Content starts
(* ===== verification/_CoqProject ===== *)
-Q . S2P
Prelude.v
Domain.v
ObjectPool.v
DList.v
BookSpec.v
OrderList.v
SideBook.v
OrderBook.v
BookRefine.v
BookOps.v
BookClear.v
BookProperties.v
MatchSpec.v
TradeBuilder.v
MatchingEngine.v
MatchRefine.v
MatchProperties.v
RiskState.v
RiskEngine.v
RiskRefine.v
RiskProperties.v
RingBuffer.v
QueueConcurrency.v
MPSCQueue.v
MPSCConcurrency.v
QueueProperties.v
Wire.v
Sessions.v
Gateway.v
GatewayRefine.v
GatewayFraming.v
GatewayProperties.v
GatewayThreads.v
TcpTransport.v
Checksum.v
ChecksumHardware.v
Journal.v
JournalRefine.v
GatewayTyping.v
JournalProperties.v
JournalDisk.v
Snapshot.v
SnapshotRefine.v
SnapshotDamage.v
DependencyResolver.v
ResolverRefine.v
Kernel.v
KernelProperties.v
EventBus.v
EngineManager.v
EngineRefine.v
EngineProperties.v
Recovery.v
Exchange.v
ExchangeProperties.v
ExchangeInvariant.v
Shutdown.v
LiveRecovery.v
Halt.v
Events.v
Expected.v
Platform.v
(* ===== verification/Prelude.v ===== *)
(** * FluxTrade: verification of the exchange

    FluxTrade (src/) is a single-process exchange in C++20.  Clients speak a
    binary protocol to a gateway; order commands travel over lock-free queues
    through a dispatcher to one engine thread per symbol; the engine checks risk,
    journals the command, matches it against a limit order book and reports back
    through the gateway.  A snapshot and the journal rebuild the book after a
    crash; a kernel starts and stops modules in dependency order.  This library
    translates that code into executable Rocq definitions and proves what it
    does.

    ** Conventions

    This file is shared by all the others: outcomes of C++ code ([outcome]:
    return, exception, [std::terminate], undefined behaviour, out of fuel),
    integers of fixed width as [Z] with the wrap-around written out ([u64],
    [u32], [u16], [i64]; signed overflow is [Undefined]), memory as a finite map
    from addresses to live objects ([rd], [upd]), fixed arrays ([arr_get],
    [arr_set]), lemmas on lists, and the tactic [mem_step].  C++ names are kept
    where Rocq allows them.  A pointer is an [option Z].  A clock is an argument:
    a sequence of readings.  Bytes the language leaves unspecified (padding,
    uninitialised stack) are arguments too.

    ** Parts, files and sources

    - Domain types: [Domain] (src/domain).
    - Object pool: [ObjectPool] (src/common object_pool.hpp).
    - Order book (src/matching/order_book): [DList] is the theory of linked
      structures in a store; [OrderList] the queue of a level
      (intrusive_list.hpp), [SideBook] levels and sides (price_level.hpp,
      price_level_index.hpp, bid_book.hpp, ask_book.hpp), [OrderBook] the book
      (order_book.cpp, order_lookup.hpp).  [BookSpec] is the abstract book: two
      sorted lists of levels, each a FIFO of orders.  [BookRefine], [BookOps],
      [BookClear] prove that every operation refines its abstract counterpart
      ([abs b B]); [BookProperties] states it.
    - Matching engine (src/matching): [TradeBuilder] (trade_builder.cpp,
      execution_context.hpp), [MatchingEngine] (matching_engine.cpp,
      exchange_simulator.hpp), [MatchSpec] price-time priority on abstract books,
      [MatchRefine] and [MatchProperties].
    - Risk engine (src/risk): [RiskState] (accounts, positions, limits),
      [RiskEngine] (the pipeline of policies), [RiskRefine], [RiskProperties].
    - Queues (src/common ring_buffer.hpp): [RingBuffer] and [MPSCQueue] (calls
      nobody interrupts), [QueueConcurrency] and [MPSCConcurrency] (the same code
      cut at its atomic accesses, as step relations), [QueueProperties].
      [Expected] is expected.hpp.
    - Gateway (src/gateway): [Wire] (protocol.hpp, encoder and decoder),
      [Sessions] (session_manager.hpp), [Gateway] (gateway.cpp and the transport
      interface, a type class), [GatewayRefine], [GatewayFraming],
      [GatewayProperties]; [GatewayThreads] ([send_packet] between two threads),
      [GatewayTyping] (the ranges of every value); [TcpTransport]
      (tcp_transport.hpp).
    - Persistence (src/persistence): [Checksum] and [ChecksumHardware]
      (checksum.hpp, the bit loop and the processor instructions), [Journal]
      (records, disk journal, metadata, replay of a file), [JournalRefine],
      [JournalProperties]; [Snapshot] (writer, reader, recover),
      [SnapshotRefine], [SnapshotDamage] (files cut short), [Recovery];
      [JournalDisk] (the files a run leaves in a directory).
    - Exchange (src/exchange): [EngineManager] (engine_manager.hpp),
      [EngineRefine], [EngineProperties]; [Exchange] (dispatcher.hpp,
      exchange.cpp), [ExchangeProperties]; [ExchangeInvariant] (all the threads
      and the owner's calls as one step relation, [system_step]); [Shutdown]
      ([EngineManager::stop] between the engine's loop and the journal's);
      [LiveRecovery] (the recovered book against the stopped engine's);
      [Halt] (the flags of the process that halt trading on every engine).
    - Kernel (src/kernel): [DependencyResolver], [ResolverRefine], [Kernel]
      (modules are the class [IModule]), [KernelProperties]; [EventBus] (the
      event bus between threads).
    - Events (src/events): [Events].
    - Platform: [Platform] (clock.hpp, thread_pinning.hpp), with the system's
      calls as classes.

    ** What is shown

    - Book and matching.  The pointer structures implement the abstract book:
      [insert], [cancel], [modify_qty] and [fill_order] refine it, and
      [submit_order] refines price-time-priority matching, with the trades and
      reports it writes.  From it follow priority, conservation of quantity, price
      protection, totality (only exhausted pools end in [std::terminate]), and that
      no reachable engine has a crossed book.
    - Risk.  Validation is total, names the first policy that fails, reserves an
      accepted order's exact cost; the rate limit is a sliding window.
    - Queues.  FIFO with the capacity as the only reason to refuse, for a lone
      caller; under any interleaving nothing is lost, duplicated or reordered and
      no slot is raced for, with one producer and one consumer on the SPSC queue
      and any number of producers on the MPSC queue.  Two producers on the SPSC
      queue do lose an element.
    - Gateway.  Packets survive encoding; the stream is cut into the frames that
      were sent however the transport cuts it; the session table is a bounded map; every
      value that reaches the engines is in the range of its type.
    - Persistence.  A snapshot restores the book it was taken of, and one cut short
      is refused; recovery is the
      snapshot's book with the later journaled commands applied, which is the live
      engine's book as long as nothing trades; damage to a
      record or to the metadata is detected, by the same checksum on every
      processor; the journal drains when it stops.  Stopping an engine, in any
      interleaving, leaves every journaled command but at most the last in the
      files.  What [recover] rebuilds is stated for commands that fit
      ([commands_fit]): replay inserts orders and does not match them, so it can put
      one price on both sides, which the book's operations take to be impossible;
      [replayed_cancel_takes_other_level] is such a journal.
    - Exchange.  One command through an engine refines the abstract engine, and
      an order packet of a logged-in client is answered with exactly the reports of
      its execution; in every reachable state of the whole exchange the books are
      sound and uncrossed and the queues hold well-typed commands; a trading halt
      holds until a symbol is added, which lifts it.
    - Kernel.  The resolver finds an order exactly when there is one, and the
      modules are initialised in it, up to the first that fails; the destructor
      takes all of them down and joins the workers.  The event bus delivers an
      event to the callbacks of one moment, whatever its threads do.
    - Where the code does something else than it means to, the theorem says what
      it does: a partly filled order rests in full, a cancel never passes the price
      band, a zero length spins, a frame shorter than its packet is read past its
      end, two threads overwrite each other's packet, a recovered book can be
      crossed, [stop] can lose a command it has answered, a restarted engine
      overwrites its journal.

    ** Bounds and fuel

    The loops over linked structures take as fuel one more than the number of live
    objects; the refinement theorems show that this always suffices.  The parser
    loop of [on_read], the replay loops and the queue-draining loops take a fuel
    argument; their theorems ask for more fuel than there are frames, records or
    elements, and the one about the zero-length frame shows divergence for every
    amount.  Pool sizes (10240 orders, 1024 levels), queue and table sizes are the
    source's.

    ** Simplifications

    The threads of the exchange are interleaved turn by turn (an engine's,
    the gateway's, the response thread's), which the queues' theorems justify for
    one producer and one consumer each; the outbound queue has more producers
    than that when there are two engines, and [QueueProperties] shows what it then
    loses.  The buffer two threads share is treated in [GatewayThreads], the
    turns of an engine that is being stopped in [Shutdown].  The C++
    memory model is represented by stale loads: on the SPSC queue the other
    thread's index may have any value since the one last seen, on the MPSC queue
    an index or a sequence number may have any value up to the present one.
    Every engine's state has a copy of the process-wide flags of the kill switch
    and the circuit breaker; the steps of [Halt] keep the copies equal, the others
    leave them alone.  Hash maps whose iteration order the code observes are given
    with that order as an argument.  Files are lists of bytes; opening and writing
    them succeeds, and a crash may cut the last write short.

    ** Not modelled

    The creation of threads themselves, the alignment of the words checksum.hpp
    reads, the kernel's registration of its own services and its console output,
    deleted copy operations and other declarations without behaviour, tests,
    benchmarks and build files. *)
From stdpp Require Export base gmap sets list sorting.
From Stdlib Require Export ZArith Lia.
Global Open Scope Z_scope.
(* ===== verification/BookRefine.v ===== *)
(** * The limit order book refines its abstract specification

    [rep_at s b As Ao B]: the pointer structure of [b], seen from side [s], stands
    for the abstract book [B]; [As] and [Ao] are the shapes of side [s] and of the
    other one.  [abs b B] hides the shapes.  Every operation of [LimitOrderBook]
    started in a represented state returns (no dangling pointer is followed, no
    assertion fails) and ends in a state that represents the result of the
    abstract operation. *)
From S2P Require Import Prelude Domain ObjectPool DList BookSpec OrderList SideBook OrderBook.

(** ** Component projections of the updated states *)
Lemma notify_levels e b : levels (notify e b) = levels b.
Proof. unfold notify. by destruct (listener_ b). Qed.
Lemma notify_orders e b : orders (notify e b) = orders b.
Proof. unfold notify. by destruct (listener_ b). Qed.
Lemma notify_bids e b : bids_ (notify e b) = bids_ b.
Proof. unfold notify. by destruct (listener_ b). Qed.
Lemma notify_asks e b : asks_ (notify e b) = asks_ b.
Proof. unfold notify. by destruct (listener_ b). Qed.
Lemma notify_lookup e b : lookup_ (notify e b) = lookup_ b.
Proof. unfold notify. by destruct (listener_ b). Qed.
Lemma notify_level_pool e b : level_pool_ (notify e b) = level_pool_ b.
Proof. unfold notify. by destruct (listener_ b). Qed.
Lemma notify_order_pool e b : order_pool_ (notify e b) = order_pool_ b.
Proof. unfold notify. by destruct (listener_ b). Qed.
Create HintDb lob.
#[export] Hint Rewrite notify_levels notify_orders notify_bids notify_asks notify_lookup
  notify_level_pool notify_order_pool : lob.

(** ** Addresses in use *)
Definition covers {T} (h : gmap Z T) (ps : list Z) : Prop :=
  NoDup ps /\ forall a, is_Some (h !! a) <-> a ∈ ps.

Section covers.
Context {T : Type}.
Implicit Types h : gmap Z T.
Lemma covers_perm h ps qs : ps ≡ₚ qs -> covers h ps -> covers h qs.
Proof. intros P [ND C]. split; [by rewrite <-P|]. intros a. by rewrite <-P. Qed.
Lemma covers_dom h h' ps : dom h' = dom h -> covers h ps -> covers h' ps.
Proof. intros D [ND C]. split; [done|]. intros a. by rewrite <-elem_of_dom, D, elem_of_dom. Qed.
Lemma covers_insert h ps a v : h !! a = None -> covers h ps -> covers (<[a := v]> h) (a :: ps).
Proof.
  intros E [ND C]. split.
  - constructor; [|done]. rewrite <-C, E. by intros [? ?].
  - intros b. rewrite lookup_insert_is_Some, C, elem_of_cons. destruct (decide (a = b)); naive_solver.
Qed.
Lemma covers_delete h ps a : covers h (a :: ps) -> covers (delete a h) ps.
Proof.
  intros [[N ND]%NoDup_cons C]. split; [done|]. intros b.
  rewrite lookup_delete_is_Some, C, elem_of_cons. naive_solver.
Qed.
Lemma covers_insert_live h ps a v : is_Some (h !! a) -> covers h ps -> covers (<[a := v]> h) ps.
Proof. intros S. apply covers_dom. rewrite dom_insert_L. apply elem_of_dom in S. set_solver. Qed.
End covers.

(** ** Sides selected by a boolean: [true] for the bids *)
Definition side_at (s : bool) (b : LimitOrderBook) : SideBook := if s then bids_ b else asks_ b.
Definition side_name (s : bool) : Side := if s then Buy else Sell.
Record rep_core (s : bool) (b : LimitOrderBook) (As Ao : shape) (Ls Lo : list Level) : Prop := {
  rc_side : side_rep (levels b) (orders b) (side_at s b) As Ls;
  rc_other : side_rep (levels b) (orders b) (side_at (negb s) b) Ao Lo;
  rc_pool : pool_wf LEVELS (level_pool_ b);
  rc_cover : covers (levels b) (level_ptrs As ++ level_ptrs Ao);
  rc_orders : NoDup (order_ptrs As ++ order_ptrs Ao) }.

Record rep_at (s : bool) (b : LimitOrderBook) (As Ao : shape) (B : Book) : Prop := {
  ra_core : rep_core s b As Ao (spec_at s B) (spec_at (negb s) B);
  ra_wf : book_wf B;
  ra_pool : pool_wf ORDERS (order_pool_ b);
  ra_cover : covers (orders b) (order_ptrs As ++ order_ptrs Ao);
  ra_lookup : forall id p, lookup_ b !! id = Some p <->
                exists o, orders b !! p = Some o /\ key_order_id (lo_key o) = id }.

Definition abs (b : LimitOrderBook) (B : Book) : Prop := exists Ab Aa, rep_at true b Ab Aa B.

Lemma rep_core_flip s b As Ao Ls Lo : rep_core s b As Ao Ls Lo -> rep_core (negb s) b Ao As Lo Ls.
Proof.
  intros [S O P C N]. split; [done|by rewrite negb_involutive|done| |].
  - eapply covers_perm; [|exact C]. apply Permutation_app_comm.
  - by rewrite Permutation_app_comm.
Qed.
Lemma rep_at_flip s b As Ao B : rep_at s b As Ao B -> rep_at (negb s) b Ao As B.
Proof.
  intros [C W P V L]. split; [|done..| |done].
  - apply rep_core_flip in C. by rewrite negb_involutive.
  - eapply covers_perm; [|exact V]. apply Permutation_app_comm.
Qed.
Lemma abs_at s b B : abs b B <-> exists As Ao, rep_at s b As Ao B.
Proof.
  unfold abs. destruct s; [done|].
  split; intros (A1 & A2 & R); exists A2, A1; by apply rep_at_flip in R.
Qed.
Content ends
Every line from the line containing "one producer and one consumer each;" through the line containing "turns of an" in the records above must be retyped exactly. Leave out the rest.

_Answer box:_
    one producer and one consumer each; the outbound queue has more producers
    than that when there are two engines, and [QueueProperties] shows what it then
    loses.  The buffer two threads share is treated in [GatewayThreads], the
    turns of an engine that is being stopped in [Shutdown].  The C++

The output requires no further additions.